The culmination of a lack of sustainability, resilience and equity means that at a basic level, food systems are failing to feed the world’s population and hunger is rising. As of 2021, an estimated 702–828 million people, mostly rural, were affected by hunger, and about 2.3 billion people – almost one-third of the global population – were moderately or severely food-insecure.
Dangers of simplistic solutions
It’s clear that we need to urgently transform the ways we produce, trade and consume food. But how? The cross-cutting impacts of current food systems mean that simplistic and short-term solutions focused on addressing one issue are likely to make matters worse. For example, the combination of the current rising food and fertilizer prices heightens the risk that incentives are created for clearing land for extensive agricultural production, particularly in areas with poor environmental and land governance and enforcement capacity. But this will undermine our longer-term climate and nature-related goals, whilst further marginalizing farmers with insecure land rights.
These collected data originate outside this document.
(* ===== verification/TicketDoorSafety.v ===== *)
(** * Who moves a ticket, and what it leaves behind

    What [TicketDoor] does to the stores: every request it makes of the tickets
    is one the arrival entitles it to, a new revision withdraws the questions of
    the old ones before its run starts, and drafts keep every word. *)

From Stdlib Require Import ZArith Lia Ascii String.
From stdpp Require Import base list strings gmap.
From S2P Require Import Prelude GoStrings Json JsonFacts Regexp Domain Sha256 Step Payload Encode State Ledger LedgerSafety Ports Content MemoryTool Agent Open OpenSafety Listing ListingSafety Spec Ticket TicketSafety Operate OperateSafety Channel Inbox TicketDoor Consumer ConsumerSafety.

Local Open Scope string_scope.

Create HintDb door.

(** ** Running the steps *)

Lemma door_bind_Ok {A B} (f : A -> door B) (p : door A) w w' b :
  (p ≫= f) w = Some (w', Ok b) -> exists w1 a, p w = Some (w1, Ok a) /\ f a w1 = Some (w', Ok b).
Proof. unfold mbind, door_bind. destruct (p w) as [[w1 [a|e]]|]; naive_solver. Qed.

Lemma door_ret_Ok {A} (a b : A) w w' : mret (M := door) a w = Some (w', Ok b) -> w' = w /\ b = a.
Proof. unfold mret, door_ret. naive_solver. Qed.

(** ** What happens to the tickets *)

(** Requests served one after the other, each of them entitled, with whatever
    other workers do in between. *)
Inductive moved (cancelled : bool) (foreign : TicketMemory -> TicketMemory -> Prop) (entitled : ticket_request -> Prop)
    : TicketMemory -> TicketMemory -> Prop :=
| moved_not m : moved cancelled foreign entitled m m
| moved_served m q y m1 m2 :
    entitled q -> Ticket.handle cancelled q m = Done y m1 -> moved cancelled foreign entitled m1 m2 ->
    moved cancelled foreign entitled m m2
| moved_foreign m m1 m2 : foreign m m1 -> moved cancelled foreign entitled m1 m2 -> moved cancelled foreign entitled m m2.

Section Moves.
Context `{TextTables}.
Context (cancelled : bool) (stored now : Time) (o : Opener).
Context (principalFor : string -> string -> result PortError (option UserID)).
Context (principalsOn : string -> list string -> result PortError (gmap string UserID)).
Context (decidersIn : Scope -> result PortError (list UserID)).
Context (threads : option (string -> string -> string -> string -> result PortError ThreadContext)).
Context (others : nat -> TicketMemory -> TicketMemory).
Context (foreign : TicketMemory -> TicketMemory -> Prop).

(** The person behind an arrival may decide in the ticket's scope. *)
Definition decider (a : Arrival) (held : Ticket) (who : UserID) : Prop :=
  principalFor (Av_Channel a) (So_User (Av_Source a)) = Ok (Some who) /\
  exists allowed, decidersIn (Tk_Scope held) = Ok allowed /\ who ∈ allowed.

(** What an arrival entitles its handling to ask of the ticket store [m] it is
    handled against. *)
Definition entitled (a : Arrival) (m : TicketMemory) (q : ticket_request) : Prop :=
  match Av_Ticket a with
  | None => False
  | Some intent =>
      match q with
      | QOpen i =>
          Ti_Root intent = true /\ OI_Key i = Ti_Key intent /\ OI_Scope i = Ti_Scope intent /\ OI_Agent i = Ti_Agent intent /\
          OI_RunAs i = Ti_RunAs intent /\ OI_AddressedBy i = Ti_AddressedBy intent /\ OI_ReviewIn i = Ti_ReviewIn intent /\
          exists account, principalFor (Av_Channel a) account = Ok (Some (OI_RequestedBy i)) /\
            if Ti_Marked intent
            then exists read thread root, threads = Some read /\
                 read (Av_Channel a) (Av_Conversation a) (Av_Thread a) "" = Ok thread /\ root ∈ Tx_Messages thread /\
                 Th_Ref root = Av_Thread a /\ sameSourceKey (Th_Source root) (Ti_RootFrom intent) = true /\
                 requesterOf (Th_Text root) = Some account
            else account = So_User (Av_Source a)
      | QRevise i =>
          exists held, tm_tickets m !! Ti_Key intent = Some held /\ Tk_Closed held = None /\ Source_Person (Av_Source a) = true /\
            if Ti_Review intent then decider a held (RI_By i)
            else principalFor (Av_Channel a) (So_User (Av_Source a)) = Ok (Some (RI_By i)) /\ RI_By i = Tk_RequestedBy held /\
                 RI_InReview i = false
      | QAddress i =>
          exists held allowed, tm_tickets m !! Ti_Key intent = Some held /\ Tk_Closed held = None /\
            RR_Conversation (Tk_Review held) = "" /\ Source_MatchesKey (Av_Source a) (Tk_AddressedBy held) = true /\
            DI_By i = Tk_AddressedBy held /\ decidersIn (Tk_Scope held) = Ok allowed /\
            forall p, p ∈ DI_Recipients i -> p ∈ allowed
      | QCloseTicket i =>
          Ti_Close intent = true /\ exists held, tm_tickets m !! Ti_Key intent = Some held /\ decider a held (CT_By i)
      | QClose i => CI_Phase i = TPhaseCancelled
      | QSuperseded _ _ => True
      | _ => False
      end
  end.

(** Whatever a step answers, it moves the tickets only by such requests. *)
Definition moves_by (E : ticket_request -> Prop) {A} (f : door A) (w : DoorWorld) : Prop :=
  forall w' r, f w = Some (w', r) -> moved cancelled foreign E (dw_tickets w) (dw_tickets w').

Lemma moved_trans E m1 m2 m3 : moved cancelled foreign E m1 m2 -> moved cancelled foreign E m2 m3 -> moved cancelled foreign E m1 m3.
Proof. induction 1; intros; [done|eapply moved_served; eauto|eapply moved_foreign; eauto]. Qed.

Lemma moves_bind E {A B} (p : door A) (f : A -> door B) w :
  moves_by E p w -> (forall w1 a, p w = Some (w1, Ok a) -> moves_by E (f a) w1) -> moves_by E (p ≫= f) w.
Proof.
  intros Hp Hf w' r. unfold mbind, door_bind. destruct (p w) as [[w1 [a|e]]|] eqn:Ep; [|by intros [= <- _]; eapply Hp|done].
  intros Hw. eapply moved_trans; [by eapply Hp|]. by eapply Hf.
Qed.

Lemma moves_still E {A} (f : door A) w : (forall w' r, f w = Some (w', r) -> dw_tickets w' = dw_tickets w) -> moves_by E f w.
Proof. intros Hf w' r Hw. rewrite (Hf _ _ Hw). constructor. Qed.

Lemma moves_ret E {A} (a : A) w : moves_by E (mret a) w.
Proof. apply moves_still. by intros w' r [= <- _]. Qed.

Lemma moves_fail E {A} (e : DoorError) w : moves_by E (fail (A := A) e) w.
Proof. apply moves_still. by intros w' r [= <- _]. Qed.

Lemma moves_reading E {A} (f : DoorWorld -> result DoorError A) w : moves_by E (reading f) w.
Proof. apply moves_still. by intros w' r [= <- _]. Qed.

Lemma moves_content E ref w : moves_by E (get_content cancelled ref) w.
Proof. apply moves_reading. Qed.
Positive transformation of food systems will require a holistic approach. It must not only reduce its environmental impacts but do so in a way that’s fair to the people whose livelihoods depend on food production. This means distributing the burdens and benefits of the transition fairly across global food systems and involving food producers and local communities in decision-making so that they have a real say in the changes that will affect them. Although everyone should be helped to adapt to new ways of working, we need to remember that the poorest and most marginalized must be the primary beneficiaries and key partner actors of a transition.
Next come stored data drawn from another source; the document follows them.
Definition driver_placed (d : Driver) (c : Conversation) (m : Message) : result ChanError Placement :=
  match dv_post d c m with
  | Ok (said, ref) => Ok (MkPlacement (Co_Channel c) (default (Co_ID c) said) ref)
  | Err e => Err e
  end.

Definition Router_PostPlaced (drivers : string -> result ChanError Driver) (c : Conversation) (m : Message) : result ChanError Placement :=
  match drivers (Co_Channel c) with Err e => Err (Wrapping e) | Ok d => driver_placed d c m end.

Definition RouterEditor_Edit (drivers : string -> result ChanError Driver) (at_ : Placement) (m : Message) : option ChanError :=
  match drivers (Pl_Channel at_) with
  | Err e => Some (Wrapping e)
  | Ok d => match dv_edit d with None => Some (Coded CodeUnsupportedCapability) | Some edit => edit at_ m end
  end.

(** ** Notices (notice.go) *)

Fixpoint notice_each (post_ : Conversation -> Message -> result ChanError (option string * string)) (m : Message) (places : list Conversation)
    : Z * list ChanError :=
  match places with
  | [] => (0%Z, [])
  | place :: more =>
      let '(sent, failures) := notice_each post_ m more in
      if negb (wants place (Ms_Event m)) || negb (reportsAgent place (Ms_Agent m)) then (sent, failures)
      else match post_ place m with Ok _ => ((sent + 1)%Z, failures) | Err e => (sent, Wrapping e :: failures) end
  end.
We’re not going to pretend that this will be easy. But it is possible. With the right principles in place, and if conscientiously adopted, we can avoid the pitfalls of simplistic or piecemeal solutions and ensure that food producers and rural communities take their rightful place at the heart of a stronger, fairer, more sustainable food systems.
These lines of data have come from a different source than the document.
Lemma yields_whereReachable connection who :
  yields (whereReachable r connection who) (fun x => forall known, x = Ok known -> known_ok connection known).
Proof.
  apply (yields_bind _ _ (known_ok connection)).
  { apply yields_in_pass. intros p Hp u account Hu Hne. destruct (fo_byChannel p !! connection) as [known|] eqn:E; cbn in Hu.
    - by eapply pass_bound.
    - by rewrite lookup_empty in Hu. }
  intros known Hk. cbn zeta. destruct (List.filter _ who) as [|m missing] eqn:Em; [apply yields_ret; by intros k [= <-]|].
  eapply yields_bind; [by apply (yields_in_pass _ (fun _ => True))|]. intros [e|] _; [by apply yields_ret|].
  eapply yields_bind; [apply yields_outside|]. intros [found_|e] [t Ht].
  - symmetry in Ht. apply config_failed_Ok in Ht. pose proof (remembered _ _ _ _ (m :: missing) _ Hk Ht) as Hr.
    eapply yields_bind; [|intros _ _; apply yields_ret; by intros k [= <-]].
    apply yields_set_pass. intros p [H1 H2 H3 H4]. split; [done..| |done]. intros c k who' account. cbn. rewrite lookup_insert_Some.
    intros [[<- <-]|[_ Hc]]; [by apply Hr|by eapply H3].
  - eapply yields_bind; [|intros _ _; by apply yields_ret].
    apply yields_set_pass. intros p [H1 H2 H3 H4]. by split.
Qed.

(** Private conversations of people who may decide, not too many. *)
Definition private_to (scope : Scope) (connection : string) (to : list Conversation) : Prop :=
  (List.length to <= MaxDirectRecipients)%nat /\
    forall person, person ∈ to -> Co_Channel person = connection /\
    exists who, decides_in scope who /\ bound_on connection who (Co_ID person).

Definition reached (scope : Scope) (connection : string) (x : result ChanError (option (list Conversation))) : Prop :=
  forall to, x = Ok (Some to) -> private_to scope connection to.

Lemma yields_reachable scope place who :
  (forall one, one ∈ who -> decides_in scope one) -> yields (reachable r place who) (reached scope (Co_Channel place)).
Proof.
  intros Hwho. unfold reachable. eapply yields_bind; [apply yields_whereReachable|]. intros [where_|e] Hk; apply yields_ret; [|done].
  intros to [= Hto]. destruct (Nat.ltb_spec MaxDirectRecipients (List.length (List.map (private_place place)
    (List.filter (fun account => negb (String.eqb account "")) (List.map (fun one => default "" (where_ !! one)) who))))) as [|Hle]; [done|].
  injection Hto as <-. split; [exact Hle|]. intros person Hp. apply list_elem_of_In, List.in_map_iff in Hp as (account & <- & Ha).
  split; [done|]. apply List.filter_In in Ha as [Ha Hne]. apply negb_true_iff, String.eqb_neq in Hne.
  apply List.in_map_iff in Ha as (one & Hone & Hin). exists one. split; [apply Hwho; by apply list_elem_of_In|].
  cbn. destruct (where_ !! one) eqn:E; cbn in Hone; [|congruence]. subst. by eapply Hk.
Qed.

Lemma yields_recipients report place : yields (recipients r report place) (reached (Rp_Scope report) (Co_Channel place)).
Proof.
  unfold recipients. eapply yields_bind; [apply yields_whoDecides|]. intros [[|one who]|e] Hwho.
  - apply yields_ret. intros to [= <-]. split; [cbn; unfold MaxDirectRecipients; lia|]. intros person []%elem_of_nil.
  - apply yields_reachable. by apply Hwho.
  - by apply yields_ret.
Qed.

Lemma yields_ticketRoute report :
  yields (ticketRoute r report) (fun x => forall route, x = Ok route -> exists t, ou_route (ro_outside r t) (Rp_Ticket report) = Ok route).
Proof.
  unfold ticketRoute. apply (yields_bind _ _ (fun before => forall route, before = Some (Ok route) ->
    exists t, ou_route (ro_outside r t) (Rp_Ticket report) = Ok route)).
  { apply yields_in_pass. intros p Hp route Hr. by eapply pass_route. }
  intros [held|] Hheld; [apply yields_ret; intros route ->; by apply Hheld|].
  apply (yields_bind _ _ (fun x => forall route, x = Ok route -> exists t, ou_route (ro_outside r t) (Rp_Ticket report) = Ok route)).
  { destruct (ro_tickets r); [|by apply yields_ret]. eapply yields_weaken; [apply yields_outside|].
    intros x [t ->] route Hr. exists t. destruct (ou_route _ _) as [x|]; [|done]. by destruct (Origin_Valid _). }
  intros route Hr. eapply yields_bind; [|intros _ _; by apply yields_ret].
  apply yields_set_pass. intros p [H1 H2 H3 H4]. split; [done..|]. intros ref x. cbn. rewrite lookup_insert_Some.
  intros [[<- ->]|[_ Hx]]; [by apply Hr|by apply H4].
Qed.

Lemma yields_policyFor report : yields (policyFor r report) (fun _ => True).
Proof.
  eapply yields_bind; [by apply (yields_in_pass _ (fun _ => True))|]. intros [held|] _; [by apply yields_ret|].
  eapply yields_bind; [apply yields_outside|]. intros policy _. eapply yields_bind; [|intros _ _; by apply yields_ret].
  apply yields_set_pass. intros p [H1 H2 H3 H4]. by split.
Qed.

Lemma yields_speakingConnection places : yields (speakingConnection r places) (fun _ => True).
Proof.
  unfold speakingConnection. destruct (connectionAmong places); [by apply yields_ret|].
  eapply yields_bind; [by apply (yields_in_pass _ (fun _ => True))|]. intros asked _.
  apply (yields_bind _ _ (fun _ => True)); [|intros _ _; by apply yields_in_pass].
  destruct asked; [by apply yields_ret|]. eapply yields_bind; [apply yields_outside|]. intros enabled _.
  apply yields_set_pass. intros p [H1 H2 H3 H4]. destruct enabled as [[|one [|]]|]; by split.
Qed.

(** ** What is said *)

Lemma yields_read_words ref inline : yields (read_words r ref inline) (fun _ => True).
Proof. unfold read_words. destruct (String.eqb ref ""); [by apply yields_ret|]. eapply yields_weaken; [apply yields_outside|done]. Qed.

Lemma yields_message report : yields (message r report) (fun _ => True).
Proof.
  unfold message. apply (yields_bind _ _ (fun _ => True)); [|intros said _; by apply yields_ret]. unfold answerFor.
  case_match; [by apply yields_ret|]. eapply yields_bind; [apply yields_outside|]. intros [payload|] _; [|by apply yields_ret].
  eapply yields_bind; [apply yields_read_words|]. intros [text|[]] _; try by apply yields_ret.
  eapply yields_bind; [apply yields_read_words|]. intros headline _. by apply yields_ret.
Qed.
Building blocks of fairer food systems
To make concerted progress towards global food systems that work better for human well-being, natural ecosystems and the climate, we must take a rights-based approach and embed ecological sustainability, climate resilience and inclusive, participatory decision-making at the heart of the principles for the transition. We must heed calls from smallholders, local communities and Indigenous peoples to have clearly defined land and self-determination rights, market access and a say in the future of food systems.
Farmers and others who are expected to change must have the right support, incentives, resources and skills to maximize their chances of participating in the new food systems. This will include re-skilling people, especially the rural youth, so that they can make the most of the opportunities and livelihoods offered by the new systems.
The themes of cooperation and shared responsibility should be enshrined at the global level. Financial and technical support should be given to those regions, industries, workers and citizens who are most vulnerable and have the least capacity to take part in the transformation. And the burden of shifting to more sustainable, low-carbon, resilient food systems should be borne mainly by those with the greatest resources and the most cumulative responsibility for environmental harm.
Local realities
Principles like these aren’t a panacea, especially for something as large and complex as global food systems. High-level vision must translate into concrete actions that are grounded in local realities and priorities if they are to achieve positive change. For the transition to be truly just, it will need to be designed with the active participation of producers through their organizations and cooperatives and tailored to each local context – whether that’s drought-stricken herders of the Kenyan rangelands or cash-strapped rice farmers of the Mekong Delta.
Ultimately, fixing our food systems will enable us to not only feed the world for generations to come, but also safeguard our climate, create thriving rural communities built on equitable livelihoods and nurture healthy and diverse ecosystems. It is not an opportunity to be missed.
Dr. Babafemi Oyewole is CEO of the Pan-African Farmers’ Organization and Estrella Penunia is Secretary General of the Asian Farmers’ Association.